For the full workflow — write SQL with AI against your real Postgres, run it under your application’s RLS-enabled role, and turn the results into a shareable internal tool — connect a database to QueryPlane. QueryPlane respects whatever role and session context you connect with, so RLS-protected tables stay RLS-protected when team members run ad-hoc queries through the UI.

Frequently asked questions

What is row level security in Postgres? Row level security (RLS) is a Postgres feature that restricts which rows a user can see or modify, evaluated at query time by the database itself. You enable it with ALTER TABLE ... ENABLE ROW LEVEL SECURITY and define one or more CREATE POLICY rules. Once enabled, every SELECT, INSERT, UPDATE, and DELETE on the table is automatically filtered through the policies — application code does not need to add WHERE tenant_id = ... to every query.

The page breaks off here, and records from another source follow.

(** [recv] without blocking, yielding until a message is there. *)
Definition poll_recv (ep2 : Z) : itree userE IpcRet :=
  let! r := recv ep2 nb in
  ITree.iter (fun r : IpcRet =>
    if status r =? err.WOULD_BLOCK then let! _ := yield in let! r := recv ep2 nb in Ret (inl r)
    else Ret (inr r)) r.

Definition overwrite_tests (s : found) (ep : Z) : itree userE unit :=
  let ut := f_ut s in
  let! ep2 := obtain "retype ep2" (retype ut obj.ENDPOINT) in
  let! _ := st EP2_SLOT (as_u64 ep2) in
  let! _ := st SRV_HOLD 1 in
  let! _ := stack_at s "retype stack 4" "map stack 4" 11 in
  let! _ := stack_at s "retype stack 5" "map stack 5" 13 in
  let! tcb_cl := retype ut obj.TCB in
  let! tcb_cl2 := retype ut obj.TCB in
  let! _ := check "retype client tcbs" ((0 <? tcb_cl) && (0 <? tcb_cl2)) in
  let! _ := expect "configure client" (tcb_configure tcb_cl (fn_va client_fn) (TEST_VA + 12 * f_frame s) (f_aspace s)) 0 in
  let! _ := expect "configure client 2" (tcb_configure tcb_cl2 (fn_va client2_fn) (TEST_VA + 14 * f_frame s) (f_aspace s)) 0 in
  let! _ := expect "resume client" (tcb_resume tcb_cl) 0 in
  let! _ := expect "resume client 2" (tcb_resume tcb_cl2) 0 in
  let! r1 := poll_recv ep2 in
  let! _ := check "fifo first" ((status r1 =? 0) && eq_mr (mr r1) CM_FIFO_A) in
  let! r2 := poll_recv ep2 in
  let! _ := check "fifo second" ((status r2 =? 0) && eq_mr (mr r2) CM_FIFO_B) in
  let! _ := until_count 7 in
  let! _ := expect_mr "held call data" CM_CALL in
  let! _ := expect "client still held" (ld CLIENT_STATUS) 1 in
  let m7 := [0x0707; 0x1717; 0x2727; 0x3737] in
  let! r := call ep 0 m7 in
  let! _ := check "overwrite call" ((status r =? 0) && eq_mr (mr r) (xform m7)) in
  let! _ := expect "old caller aborted" (ld CLIENT_STATUS) (as_u64 err.NO_REPLY) in
  let! _ := expect "overwrite count" (ld SRV_COUNT) 8 in
  let! _ := st SRV_DIE 1 in
  let! r := call ep 0 [0xE0E0; 0; 0; 0] in
  let! _ := check "call no reply" (status r =? err.NO_REPLY) in
  let! _ := expect "no reply count" (ld SRV_COUNT) 8 in
  put_line "root: ipc tests pass".

Definition yields (n : nat) : itree userE unit := for_each (seq 0 n) (fun _ => yield).

Definition until_stage (n : Z) : itree userE unit :=
  while (let! c := ld FAULT_STAGE in Ret (c <? n)) yield.

Definition fault_tests (s : found) : itree userE unit :=
  let ut := f_ut s in
  let aspace := f_aspace s in
  let! _ := stack_at s "retype stack 6" "map stack 6" 16 in
  let! _ := stack_at s "retype stack 7" "map stack 7" 18 in
  let! tcb_fault := retype ut obj.TCB in
  let! tcb_fp := retype ut obj.TCB in
  let! _ := check "retype fault tcbs" ((0 <? tcb_fault) && (0 <? tcb_fp)) in
  let entry_fault := fn_va child_fault_fn in
  let sp_fault := TEST_VA + 17 * f_frame s in
  let! _ := expect "configure misaligned entry" (tcb_configure tcb_fault (entry_fault + 2) sp_fault aspace) err.BAD_VA in
  let! _ := set_tpidr ROOT_TPIDR in
  let! _ := expect "configure tcb fault" (tcb_configure tcb_fault entry_fault sp_fault aspace) 0 in
  let! _ := expect "resume tcb fault" (tcb_resume tcb_fault) 0 in
  let! _ := until_stage 1 in
  let! _ := expect "child tpidr zeroed" (ld CHILD_SAW_TPIDR) 0 in
  let! _ := expect "root tpidr isolated" get_tpidr ROOT_TPIDR in
  let! _ := expect "root tpidrro zero" get_tpidrro 0 in
  let! _ := yields 4 in
  let! _ := expect "fault child killed" (ld FAULT_SURVIVED) 0 in
  let! _ := expect "root tpidr after kill" get_tpidr ROOT_TPIDR in
  let! _ := expect "dead tcb resume" (tcb_resume tcb_fault) err.BAD_STATE in
  let! _ := expect "configure tcb fp" (tcb_configure tcb_fp (fn_va child_fp_fn) (TEST_VA + 19 * f_frame s) aspace) 0 in
  let! _ := expect "resume tcb fp" (tcb_resume tcb_fp) 0 in
  let! _ := until_stage 2 in
  let! _ := yields 4 in
  let! _ := expect "fp child killed" (ld FAULT_SURVIVED) 0 in
  let! _ := set_tpidr 0 in
  put_line "root: fault isolation tests pass".

Definition preempt_tests (s : found) (tcb_busy : Z) : itree userE unit :=
  let! _ := expect "configure tcb busy"
    (tcb_configure tcb_busy (fn_va child_busy_fn) (TEST_VA + 5 * f_frame s) (f_aspace s)) 0 in
  let! _ := expect "resume tcb busy" (tcb_resume tcb_busy) 0 in
  let! _ := while (let! c := ld BUSY_COUNTER in Ret (c =? 0)) yield in
  let! _ := put_line "root: preempt test pass" in
  put_line "root: sched tests pass".

Definition start_entry : prog :=
  let! s := read_bootinfo in
  let! _ := console_tests s in
  let! f := retype_map_tests s in
  let! tcb_busy := child_exit_tests s f in
  let! ep := endpoint_tests s f in
  let! _ := rendezvous_tests s ep in
  let! _ := overwrite_tests s ep in
  let! _ := fault_tests s in
  let! _ := preempt_tests s tcb_busy in
  forever yield.

Definition entry (f : fn) : prog :=
  match f with
  | child_exit_fn => child_exit_entry
  | child_busy_fn => child_busy_entry
  | server_fn => server_entry
  | client_fn => client_entry
  | client2_fn => client2_entry
  | child_fault_fn => child_fault_entry
  | child_fp_fn => child_fp_entry
  | start_fn => start_entry
  end.

(** The code at an address; elsewhere, an undefined instruction. *)
Definition code (pc : Z) : prog :=
  match find (fun f => fn_va f =? pc)
    [child_exit_fn; child_busy_fn; server_fn; client_fn; client2_fn; child_fault_fn; child_fp_fn; start_fn] with
  | Some f => entry f
  | None => let! _ := op Undef in ITree.spin
  end.
End program.

(** ** Counting

    The finite child counts to 100000 in its memory; a slice of [2 * j]
    operations of it adds [j] to the counter.  The busy child counts for ever. *)

Section count.
Context `{Platform, PoolVa, !PoolVaOk} (at_ : static -> Z) (fn_va : fn -> Z).

Lemma child_observe :
  exists k, observe (child_exit_entry at_) = VisF (Rmw (at_ EXIT_COUNTER) (fun v => as_u64 (v + 1))) k /\
    forall v, v + 1 <> CHILD_EXIT_TARGET -> v + 1 < U64 -> observe (k v) = TauF (child_exit_entry at_).
Proof.
  eexists. split; [unfold child_exit_entry, forever, fetch_add; cbn; reflexivity|].
  intros v Hv Hu. apply Z.eqb_neq in Hv. apply Z.ltb_lt in Hu. unfold checked.
  do 3 (unfold observe; cbn). rewrite Hu. do 3 (unfold observe; cbn). rewrite Hv. reflexivity.
Qed.

Context (root : Z) (w0 : words) (d : Z).
#[local] Abbreviation cell := (phys d (at_ EXIT_COUNTER)).
Context (Hd : el0_accessible d = true /\ el0_writable d = true).
Context (Htr : forall v, utranslate (<[cell := v]> w0) root (at_ EXIT_COUNTER) = Some d).

Lemma count_slice j n cx v :
  0 <= v -> v + Z.of_nat j < CHILD_EXIT_TARGET ->
  slice (2 * j + n) root (child_exit_entry at_) cx (<[cell := v]> w0) =
  slice n root (child_exit_entry at_) cx (<[cell := v + Z.of_nat j]> w0).
Proof.
  destruct child_observe as (k & Ho & Hk). destruct Hd as [D1 D2]. unfold CHILD_EXIT_TARGET in *.
  revert v. induction j as [|j IH]; intros v Hv Hj.
  - by rewrite Z.add_0_r.
  - assert (Hld : load (<[cell := v]> w0) root (at_ EXIT_COUNTER) = Some v).
    { unfold load. rewrite Htr, D1. unfold rd_word. by rewrite lookup_insert_eq. }
    assert (Hst : store (<[cell := v]> w0) root (at_ EXIT_COUNTER) (as_u64 (v + 1)) = Some (<[cell := v + 1]> w0)).
    { unfold store, as_u64. rewrite Htr, D2, Z.mod_mod, (Z.mod_small (v + 1)) by lia. by rewrite insert_insert_eq. }
    replace (2 * S j + n)%nat with (S (S (2 * j + n)))%nat by lia. cbn [slice]. rewrite Ho, Hld, Hst, Hk by lia.
    replace (v + Z.of_nat (S j)) with (v + 1 + Z.of_nat j) by lia. apply IH; lia.
Qed.
End count.

Section busy.
Context `{Platform, PoolVa, !PoolVaOk} (at_ : static -> Z) (fn_va : fn -> Z).

Lemma busy_observe :
  exists k, observe (child_busy_entry at_) = VisF (Rmw (at_ BUSY_COUNTER) (fun v => as_u64 (v + 1))) k /\
    forall v, observe (k v) = TauF (child_busy_entry at_).
Proof. eexists. split; [unfold child_busy_entry, forever, fetch_add; cbn; reflexivity|]. intros v. do 3 (unfold observe; cbn). reflexivity. Qed.

Context (root : Z) (w0 : words) (d : Z).
#[local] Abbreviation cell := (phys d (at_ BUSY_COUNTER)).
Context (Hd : el0_accessible d = true /\ el0_writable d = true).
Context (Htr : forall v, utranslate (<[cell := v]> w0) root (at_ BUSY_COUNTER) = Some d).

(** However long its slice is, the timer ends it and the counter has moved. *)
Lemma busy_slice n cx v :
  0 <= v -> v + Z.of_nat (S n) < U64 ->
  exists c t, 0 < c /\ slice (S n) root (child_busy_entry at_) cx (<[cell := v]> w0) = (cx, <[cell := c]> w0, (Tick, Go t)).
Proof.
  destruct busy_observe as (k & Ho & Hk). destruct Hd as [D1 D2]. revert v.
  induction n as [n IH] using lt_wf_ind. intros v Hv Hn.
  assert (Hld : load (<[cell := v]> w0) root (at_ BUSY_COUNTER) = Some v).
  { unfold load. rewrite Htr, D1. unfold rd_word. by rewrite lookup_insert_eq. }
  assert (Hst : store (<[cell := v]> w0) root (at_ BUSY_COUNTER) (as_u64 (v + 1)) = Some (<[cell := v + 1]> w0)).
  { unfold store, as_u64. rewrite Htr, D2, Z.mod_mod, (Z.mod_small (v + 1)) by lia. by rewrite insert_insert_eq. }
  destruct n as [|[|n]]; cbn [slice]; rewrite Ho, Hld, Hst; [| |rewrite Hk].
  - exists (v + 1), (k v). split; [lia|done].
  - rewrite Hk. exists (v + 1), (child_busy_entry at_). split; [lia|done].
  - apply IH; lia.
Qed.
End busy.

(** ** A turn of the counting child *)

Definition poke (a v : Z) (m : machine) : machine :=
  mkMachine (set_words (<[a := v]> (k_words (m_k m))) (m_k m)) (m_threads m).

(** The timer interrupts the current task, which has stored [c] at [a] and goes
    on with [t]. *)
Definition ticked `{Platform, PoolVa} (a c : Z) (t : prog) (m : machine) : outcome :=
  let k := m_k m in
  let p := current_context (k_tasks k) in
  match handle Tick (set_words (<[a := c]> (k_words k)) (set_tasks (set_ctx p (fun _ => ctx (tcb (k_tasks k) p)) (k_tasks k)) k)) with
  | (Ok _, k') => Runs (mkMachine k' (<[p := Go t]> (m_threads m)))
  | (Err Parked, k') => Halts k'
  | _ => Crashes
  end.

Section turn_counts.
Context `{Platform, PoolVa, !PoolVaOk} (at_ : static -> Z) (fn_va : fn -> Z).

Lemma turn_counts b m d v j n :
  board_ok b -> kinv b (m_k m) -> resume (code at_ fn_va) m = child_exit_entry at_ ->
  utranslate (k_words (m_k m)) (ttbr0 (k_tasks (m_k m))) (at_ EXIT_COUNTER) = Some d ->
  el0_accessible d = true -> el0_writable d = true ->
  k_words (m_k m) !! phys d (at_ EXIT_COUNTER) = Some v -> 0 <= v -> v + Z.of_nat j < CHILD_EXIT_TARGET ->
  turn (code at_ fn_va) (2 * j + n) m =
  turn (code at_ fn_va) n (poke (phys d (at_ EXIT_COUNTER)) (v + Z.of_nat j) m).
Proof.
  intros Hb Hk Hr Ht D1 D2 Hw Hv Hj. unfold turn. set (p := current_context (k_tasks (m_k m))).
  change (resume (code at_ fn_va) (poke _ _ m)) with (resume (code at_ fn_va) m). rewrite Hr. cbn [poke m_k m_threads].
  change (k_tasks (set_words _ (m_k m))) with (k_tasks (m_k m)). fold p.
  change (k_words (set_words ?w (m_k m))) with w.
  rewrite <- (insert_id (k_words (m_k m)) (phys d (at_ EXIT_COUNTER)) v Hw) at 1.
  rewrite (count_slice at_ _ _ d); [|done| |done|done].
  - by destruct (slice _ _ _ _ _) as [[cx w] [ev c]].
  - intros v'. rewrite (user_store_translate b (m_k m)); [done|done|done| |by eapply running_root].
    by apply insert_user_store; [intros ? []| |].
Qed.

Lemma turn_busy b m d v n :
  board_ok b -> kinv b (m_k m) -> resume (code at_ fn_va) m = child_busy_entry at_ ->
  utranslate (k_words (m_k m)) (ttbr0 (k_tasks (m_k m))) (at_ BUSY_COUNTER) = Some d ->
  el0_accessible d = true -> el0_writable d = true ->
  k_words (m_k m) !! phys d (at_ BUSY_COUNTER) = Some v -> 0 <= v -> (0 < n)%nat -> v + Z.of_nat n < U64 ->
  exists c t, 0 < c /\ turn (code at_ fn_va) n m = ticked (phys d (at_ BUSY_COUNTER)) c t m.
Proof.
  intros Hb Hk Hr Ht D1 D2 Hw Hv H0n Hn. destruct n as [|n]; [lia|].
  destruct (busy_slice at_ (ttbr0 (k_tasks (m_k m))) (k_words (m_k m)) d) with (n := n) (v := v)
    (cx := ctx (tcb (k_tasks (m_k m)) (current_context (k_tasks (m_k m))))) as (c & t & Hc & E); [done| |done|done|].
  { intros v'. rewrite (user_store_translate b (m_k m)); [done|done|done| |by eapply running_root].
    by apply insert_user_store; [intros ? []| |]. }
  exists c, t. split; [done|]. unfold turn. rewrite Hr. rewrite insert_id in E by done. by rewrite E.
Qed.
End turn_counts.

What is the difference between USING and WITH CHECK in a Postgres RLS policy? USING is the visibility predicate — it controls which existing rows a query can read or target for UPDATE/DELETE. WITH CHECK is the write predicate — it controls which new or modified rows the user is allowed to insert. If you only specify USING, Postgres uses the same expression for WITH CHECK on UPDATE but not on INSERT. For multi-tenant safety, write both explicitly so a user cannot insert rows for a tenant they cannot read.

Does RLS apply to the table owner? Not by default. The table owner and any superuser bypass RLS unless you run ALTER TABLE ... FORCE ROW LEVEL SECURITY. This is the most common production pitfall: the application connects as a role that owns the table, RLS is enabled but not forced, and policies are silently ignored. Always run the application as a non-owner role with no BYPASSRLS attribute, and add FORCE ROW LEVEL SECURITY if the application role does happen to own the table.

How do I pass the current tenant to an RLS policy? The standard pattern is SET LOCAL app.current_tenant = '...' at the start of every transaction, then reference current_setting('app.current_tenant', true) inside the policy expression. The true second argument makes the function return NULL when the setting is missing rather than raising — which lets you write a policy that fails closed (returns zero rows) when the application forgets to set the context.

Does RLS slow down queries? RLS can be free or expensive depending on how policies are written. A simple tenant_id = current_setting(...) predicate on an indexed column gets pushed into the index scan and adds no measurable cost. Policies that wrap subqueries, call non-STABLE functions, or fail to match the leading column of an index degrade to sequential scans on the protected table. Always run EXPLAIN ANALYZE after enabling RLS and verify that the planner still picks an index.

Can I bulk-load data into a table with RLS enabled? Yes, but you usually want to bypass RLS for the loader. Either COPY as the table owner (and skip FORCE ROW LEVEL SECURITY), or grant BYPASSRLS to a dedicated loader role and revoke it from the application role. pg_dump and logical replication slots see all rows or no rows depending on which role they run as — make sure your backup role has BYPASSRLS so dumps are complete.

Wrapping up

Postgres RLS is the right primitive for tenant isolation, customer-facing internal tools, and any application where the cost of a forgotten WHERE clause is unacceptable. The mechanics are simple — ALTER TABLE ... ENABLE ROW LEVEL SECURITY, write a policy with USING and WITH CHECK, set a session variable per request — but the surrounding details (role separation, FORCE ROW LEVEL SECURITY, BYPASSRLS, SET LOCAL, index leading columns) are where production deployments succeed or quietly fail.

When you put RLS in, prove it works with two tests: a query as the application role with the wrong tenant context returns zero rows, and EXPLAIN ANALYZE for a normal request still shows an index scan on a tenant-leading index. If both are true, the policy is real; if either fails, the policy is theater. Re-run those checks after every migration that adds a new table with tenant data, because the failure mode is silent.